Variation at the 17q21.31 locus, which contains the gene encoding microtubule-associated protein tau ( MAPT ), has been associated with neurodegenerative disorders, including Parkinson’s disease (PD). This highly complex locus is characterized by two broadly defined haplotypes: H1 and the inverted H2 haplotype. While H1 has been associated with an increased PD risk and is present in all ancestry populations, H2 is enriched in individuals of European ancestry. So far, few studies have explored the H1 association with PD in non-European ancestries.
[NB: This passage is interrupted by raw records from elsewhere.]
(* ===== verification/GoValue.v ===== *)
(** The dynamic values ([any]) the SDK encodes, decodes and routes by, and the
    coercions the rest of the program reads them with
    (src/response_coerce.go, src/command_validation.go, src/topology_routing.go).

    A Go map is the list of its entries in some order with distinct keys; a
    slice or map carries the identity [reflect] sees (data pointer, type and
    extent), [None] for a nil one, so that an encoder can recognise a container
    it is already inside. *)

From S2P Require Export Prelude.

(** The integer types a type switch distinguishes. *)
Inductive ikind := IInt | IInt8 | IInt16 | IInt32 | IInt64.
Inductive ukind := UUint | UUint8 | UUint16 | UUint32 | UUint64.

#[global] Instance ikind_eq_dec : EqDecision ikind.
Proof. solve_decision. Defined.
#[global] Instance ukind_eq_dec : EqDecision ukind.
Proof. solve_decision. Defined.

Definition ikind_width (k : ikind) : Z :=
  match k with IInt | IInt64 => 64 | IInt8 => 8 | IInt16 => 16 | IInt32 => 32 end.
Definition ukind_width (k : ukind) : Z :=
  match k with UUint | UUint64 => 64 | UUint8 => 8 | UUint16 => 16 | UUint32 => 32 end.

(** Identity of a non-nil slice or map, as [nativeEncodeIdentity] computes it. *)
Abbreviation visit := Z (only parsing).

#[warnings="-register-all"]
Inductive val : Type :=
| VNil
| VBool (b : bool)
| VInt (k : ikind) (z : Z)
| VUint (k : ukind) (z : Z)
| VFloat (bits : Z)                       (* the IEEE-754 bits of a float64 *)
| VString (s : gstr)
| VBytes (s : gstr)
| VArray (id : option visit) (l : list val)
| VMap (id : option visit) (m : list (gstr * val))
| VDeferred (encoded : option val).       (* a codec call: its value, or [None] when it fails *)

Section val_ind.
Variable P : val -> Prop.
Hypothesis Hnil : P VNil.
Hypothesis Hbool : forall b, P (VBool b).
Hypothesis Hint : forall k z, P (VInt k z).
Hypothesis Huint : forall k z, P (VUint k z).
Hypothesis Hfloat : forall z, P (VFloat z).
Hypothesis Hstring : forall s, P (VString s).
Hypothesis Hbytes : forall s, P (VBytes s).
Hypothesis Harray : forall id l, Forall P l -> P (VArray id l).
Hypothesis Hmap : forall id m, Forall (fun kv => P kv.2) m -> P (VMap id m).
Hypothesis Hdeferred : forall o, (forall v, o = Some v -> P v) -> P (VDeferred o).

(** Induction with the hypothesis for every element of a container. *)
Fixpoint val_nested_ind (v : val) : P v :=
  match v with
  | VNil => Hnil
  | VBool b => Hbool b
  | VInt k z => Hint k z
  | VUint k z => Huint k z
  | VFloat z => Hfloat z
  | VString s => Hstring s
  | VBytes s => Hbytes s
  | VArray id l =>
      Harray id l ((fix go l : Forall P l :=
        match l with
        | [] => Forall_nil_2 _
        | v :: l => Forall_cons_2 _ _ _ (val_nested_ind v) (go l)
        end) l)
  | VMap id m =>
      Hmap id m ((fix go m : Forall (fun kv => P kv.2) m :=
        match m with
        | [] => Forall_nil_2 _
        | (k, v) :: m =>
            Forall_cons_2 (fun kv : gstr * val => P kv.2) (k, v) m (val_nested_ind v) (go m)
        end) m)
  | VDeferred o =>
      Hdeferred o
        match o return (forall v, o = Some v -> P v) with
        | Some w => fun v H =>
            match f_equal (fun o => match o with Some x => x | None => w end) H in _ = y
            return P y with eq_refl => val_nested_ind w end
        | None => fun v H => ltac:(discriminate H)
        end
  end.
End val_ind.

(** ** Coercions *)

Definition to_upper_byte (b : byte) : byte :=
  if (97 <=? byteZ b) && (byteZ b <=? 122) then Zbyte (byteZ b - 32) else b.

(** [strings.ToUpper] on the ASCII text of command names. *)
Definition to_upper (s : gstr) : gstr := to_upper_byte <$> s.

(** [strings.EqualFold] on ASCII text. *)
Definition equal_fold (a b : gstr) : bool := bool_decide (to_upper a = to_upper b).

Definition to_lower_byte (b : byte) : byte :=
  if (65 <=? byteZ b) && (byteZ b <=? 90) then Zbyte (byteZ b + 32) else b.

(** [strings.ToLower] on ASCII text. *)
Definition to_lower (s : gstr) : gstr := to_lower_byte <$> s.

Definition is_space (b : byte) : bool :=
  (byteZ b =? 32) || ((9 <=? byteZ b) && (byteZ b <=? 13)).

Fixpoint trim_left (s : gstr) : gstr :=
  match s with
  | b :: rest => if is_space b then trim_left rest else s
  | [] => []
  end.

(** [strings.TrimSpace] on ASCII text. *)
Definition trim_space (s : gstr) : gstr := rev (trim_left (rev (trim_left s))).

(** [commandText]. *)
Definition commandText (v : val) : option gstr :=
  match v with
  | VString s | VBytes s => Some s
  | _ => None
  end.

(** [commandPart]. *)
Definition commandPart (v : val) : gstr :=
  match commandText v with Some s => to_upper s | None => [] end.

(** [isRouteKey]. *)
Definition isRouteKey (v : val) : bool :=
  match v with VString _ | VBytes _ => true | _ => false end.

(** A decimal digit, and [strconv.ParseInt(s, 10, 64)]: [None] is its error. *)
Definition digit_of (b : byte) : option Z :=
  if (48 <=? byteZ b) && (byteZ b <=? 57) then Some (byteZ b - 48) else None.

Fixpoint parse_digits (acc : Z) (s : gstr) : option Z :=
  match s with
  | [] => Some acc
  | b :: s => match digit_of b with Some d => parse_digits (acc * 10 + d) s | None => None end
  end.

Definition parse_uint_text (s : gstr) : option Z :=
  match s with [] => None | _ => parse_digits 0 s end.

(** [strconv.ParseUint(s, 10, 64)]. *)
Definition parseUint64 (s : gstr) : option Z :=
  match parse_uint_text s with Some n => if n <=? max_uint64 then Some n else None | None => None end.

Inductive parsed_int := ParsedInt (z : Z) | ParseSyntax | ParseRange (z : Z).

Definition parse_int64 (s : gstr) : parsed_int :=
  let finish (negative : bool) (o : option Z) :=
    match o with
    | None => ParseSyntax
    | Some n =>
        if negative then
          if n <=? 2 ^ 63 then ParsedInt (- n) else ParseRange min_int64
        else
          if n <=? max_int64 then ParsedInt n else ParseRange max_int64
    end in
  match s with
  | x2d :: s => finish true (parse_uint_text s)
  | x2b :: s => finish false (parse_uint_text s)
  | _ => finish false (parse_uint_text s)
  end.

(** [n, _ := strconv.ParseInt(s, 10, 64)]: the value returned next to the error
    is 0 on a syntax error and the nearest bound on a range error. *)
Definition parse_int64_or_bound (s : gstr) : Z :=
  match parse_int64 s with ParsedInt z | ParseRange z => z | ParseSyntax => 0 end.

(** Decimal text of an integer ([strconv.FormatInt(z, 10)]). *)
Fixpoint digits_fuel (fuel : nat) (n : Z) (acc : gstr) : gstr :=
  match fuel with
  | O => acc
  | S fuel =>
      let acc := Zbyte (48 + n mod 10) :: acc in
      if n <? 10 then acc else digits_fuel fuel (n / 10) acc
  end.

Definition format_nat (n : Z) : gstr := digits_fuel (S (Z.to_nat (Z.log2 (n + 1)))) n [].

Definition format_int (z : Z) : gstr :=
  if z <? 0 then x2d :: format_nat (- z) else format_nat z.

Lemma commandText_routeKey v : isRouteKey v = true <-> is_Some (commandText v).
Proof. destruct v; cbn; split; try done; try (by intros [? [=]]); eauto. Qed.

Lemma digit_of_range b d : digit_of b = Some d -> 0 <= d <= 9.
Proof. unfold digit_of. destruct (_ && _) eqn:E; [|done]. intros [= <-]. z_tests. lia. Qed.

Lemma digit_of_Zbyte d : 0 <= d <= 9 -> digit_of (Zbyte (48 + d)) = Some d.
Proof.
  intros. unfold digit_of. rewrite Zbyte_small by lia.
  rewrite (proj2 (Z.leb_le _ _)), (proj2 (Z.leb_le _ _)) by lia. cbn. f_equal. lia.
Qed.

Lemma parse_digits_app acc s t :
  parse_digits acc (s ++ t) =
  match parse_digits acc s with Some acc => parse_digits acc t | None => None end.
Proof.
  revert acc. induction s as [|b s IH]; intros acc; cbn; [done|].
  destruct (digit_of b); auto.
Qed.

Lemma parse_digits_ge s : forall acc n, 0 <= acc -> parse_digits acc s = Some n -> acc <= n.
Proof.
  induction s as [|b s IH]; intros acc n Hacc; cbn; [intros [= <-]; lia|].
  destruct (digit_of b) as [d|] eqn:Hd; [|done]. apply digit_of_range in Hd.
  intros Hn%IH; lia.
Qed.

Lemma digits_fuel_app fuel n acc : digits_fuel fuel n acc = digits_fuel fuel n [] ++ acc.
Proof.
  revert n acc. induction fuel as [|fuel IH]; intros n acc; cbn; [done|].
  destruct (n <? 10); [done|]. rewrite IH, (IH _ [_]), <- app_assoc. done.
Qed.

Lemma parse_digits_format fuel n :
  0 <= n < 2 ^ Z.of_nat fuel -> parse_digits 0 (digits_fuel fuel n []) = Some n.
Proof.
  revert n. induction fuel as [|fuel IH]; intros n Hn.
  - assert (n = 0) as -> by (change (2 ^ Z.of_nat 0) with 1 in Hn; lia). done.
  - cbn [digits_fuel]. pose proof (Z.mod_pos_bound n 10 ltac:(lia)).
    pose proof (Z.div_mod n 10 ltac:(lia)) as Hdm.
    destruct (Z.ltb_spec n 10).
    + cbn [parse_digits]. rewrite digit_of_Zbyte by lia.
      rewrite Z.mod_small by lia. done.
    + rewrite digits_fuel_app, parse_digits_app, IH.
      * cbn [parse_digits]. rewrite digit_of_Zbyte by lia. f_equal. lia.
      * rewrite Nat2Z.inj_succ, Z.pow_succ_r in Hn by lia.
        split; [apply Z.div_pos; lia | apply Z.div_lt_upper_bound; lia].
Qed.

Lemma digits_fuel_nonempty fuel n acc : digits_fuel (S fuel) n acc <> [].
Proof.
  revert n acc. induction fuel as [|fuel IH]; intros n acc; cbn.
  - by destruct (_ <? _).
  - destruct (n <? 10); [done|]. apply IH.
Qed.

Lemma parse_uint_format n : 0 <= n -> parse_uint_text (format_nat n) = Some n.
Proof.
  intros Hn. unfold format_nat. set (fuel := S _).
  assert (0 <= n < 2 ^ Z.of_nat fuel) as Hb.
  { split; [done|]. subst fuel. pose proof (Z.log2_nonneg (n + 1)).
    rewrite Nat2Z.inj_succ, Z2Nat.id by done.
    pose proof (Z.log2_spec (n + 1) ltac:(lia)). lia. }
  unfold parse_uint_text. destruct (digits_fuel fuel n []) eqn:E.
  - by apply digits_fuel_nonempty in E.
  - rewrite <- E. by apply parse_digits_format.
Qed.

Lemma format_nat_digit n : 0 <= n -> exists d l, format_nat n = Zbyte (48 + d) :: l /\ 0 <= d <= 9.
Proof.
  unfold format_nat. generalize (Z.to_nat (Z.log2 (n + 1))). intros fuel Hn. generalize (@nil byte).
  revert n Hn. induction fuel as [|fuel IH]; intros n Hn acc.
  - cbn. pose proof (Z.mod_pos_bound n 10 ltac:(lia)).
    exists (n mod 10). destruct (n <? 10); eexists; (split; [done|lia]).
  - cbn [digits_fuel]. pose proof (Z.mod_pos_bound n 10 ltac:(lia)).
    destruct (n <? 10); [exists (n mod 10); eexists; split; [done|lia]|].
    apply (IH (n / 10)). apply Z.div_pos; lia.
Qed.

Lemma parse_format_nat n : 0 <= n -> parse_int64 (format_nat n) = if n <=? max_int64 then ParsedInt n else ParseRange max_int64.
Proof.
  intros Hn. pose proof (parse_uint_format n Hn) as Hp. destruct (format_nat_digit n Hn) as (d & l & E & Hd).
  rewrite E in *. unfold parse_int64.
  destruct (Zbyte (48 + d)) eqn:Hb; rewrite ?Hp; try done;
    pose proof (Zbyte_small (48 + d) ltac:(lia)) as Hs; rewrite Hb in Hs; cbn in Hs; lia.
Qed.

Lemma parse_format_int z : - 2 ^ 63 <= z <= max_int64 -> parse_int64 (format_int z) = ParsedInt z.
Proof.
  intros Hz. unfold format_int. destruct (Z.ltb_spec z 0).
  - cbn [parse_int64]. rewrite parse_uint_format by lia.
    rewrite (proj2 (Z.leb_le _ _)) by lia. f_equal. lia.
  - rewrite parse_format_nat, (proj2 (Z.leb_le _ _)) by lia. done.
Qed.

(** ** Integers in dynamic values *)

(** The integer a finite IEEE-754 double equals, if any. *)
Definition float_integer (bits : Z) : option Z :=
  let exponent := Z.land (Z.shiftr bits 52) 2047 in
  let fraction := Z.land bits (2 ^ 52 - 1) in
  let significand := if exponent =? 0 then fraction else fraction + 2 ^ 52 in
  let shift := Z.max exponent 1 - 1075 in
  let magnitude :=
    if exponent =? 2047 then None
    else if 0 <=? shift then Some (Z.shiftl significand shift)
    else if Z.land significand (Z.ones (- shift)) =? 0 then Some (Z.shiftr significand (- shift))
    else None in
  if Z.testbit bits 63 then Z.opp <$> magnitude else magnitude.

(** [asInt64] (src/response_coerce.go). Its default case parses the value's
    [fmt.Sprint] text: that of an 8-, 16- or 32-bit unsigned integer is its
    decimal form, that of a float is a plain integer only below a million, and
    that of any other value is no integer. *)
Definition asInt64 (v : val) : Z :=
  match v with
  | VNil => 0
  | VInt _ z => z
  | VUint UUint64 z | VUint UUint z => swrap 64 z
  | VUint _ z => z
  | VString s | VBytes s => parse_int64_or_bound s
  | VFloat bits =>
      match float_integer bits with
      | Some z => if Z.abs z <? 1000000 then z else 0
      | None => 0
      end
  | VBool _ | VArray _ _ | VMap _ _ | VDeferred _ => 0
  end.

(** [topologyInteger] (src/topology_build.go): an exact integer in the [int64]
    range. A float of 2^63 passes the code's bound check and fails the round
    trip through [int64], whose conversion wraps on amd64. *)
Definition topologyInteger (v : val) : option Z :=
  match v with
  | VInt _ z => Some z
  | VUint _ z => if z <=? max_int64 then Some z else None
  | VFloat bits =>
      match float_integer bits with
      | Some z => if (min_int64 <=? z) && (z <=? max_int64) then Some z else None
      | None => None
      end
  | _ => None
  end.

Example float_integer_42 : float_integer 0x4045000000000000 = Some 42.
Proof. reflexivity. Qed.
Example float_integer_neg : float_integer 0xC045000000000000 = Some (-42).
Proof. reflexivity. Qed.
Example float_integer_half : float_integer 0x3FE0000000000000 = None.
Proof. reflexivity. Qed.
Example float_integer_zero : float_integer 0 = Some 0.
Proof. reflexivity. Qed.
Here, we investigated the haplotype and subhaplotype frequencies of H1 and H2 in 20,507 PD patients and 11,841 controls across eleven different ancestry groups from the Global Parkinson’s Genetics Program (GP2) and the Latin American Research consortium on the GEnetics of Parkinson’s Disease (LARGE-PD). Our results strongly support the involvement of the H1 haplotype in PD risk in individuals of European ancestry, with additional evidence suggesting an association across diverse ancestry groups. Additionally, we observed significant variation in the H1 subhaplotype frequencies within populations, highlighting the complexity of this genomic region and the relevance of its study in diverse ancestries to gain a more comprehensive understanding of the role this locus plays in neurodegenerative disease risk.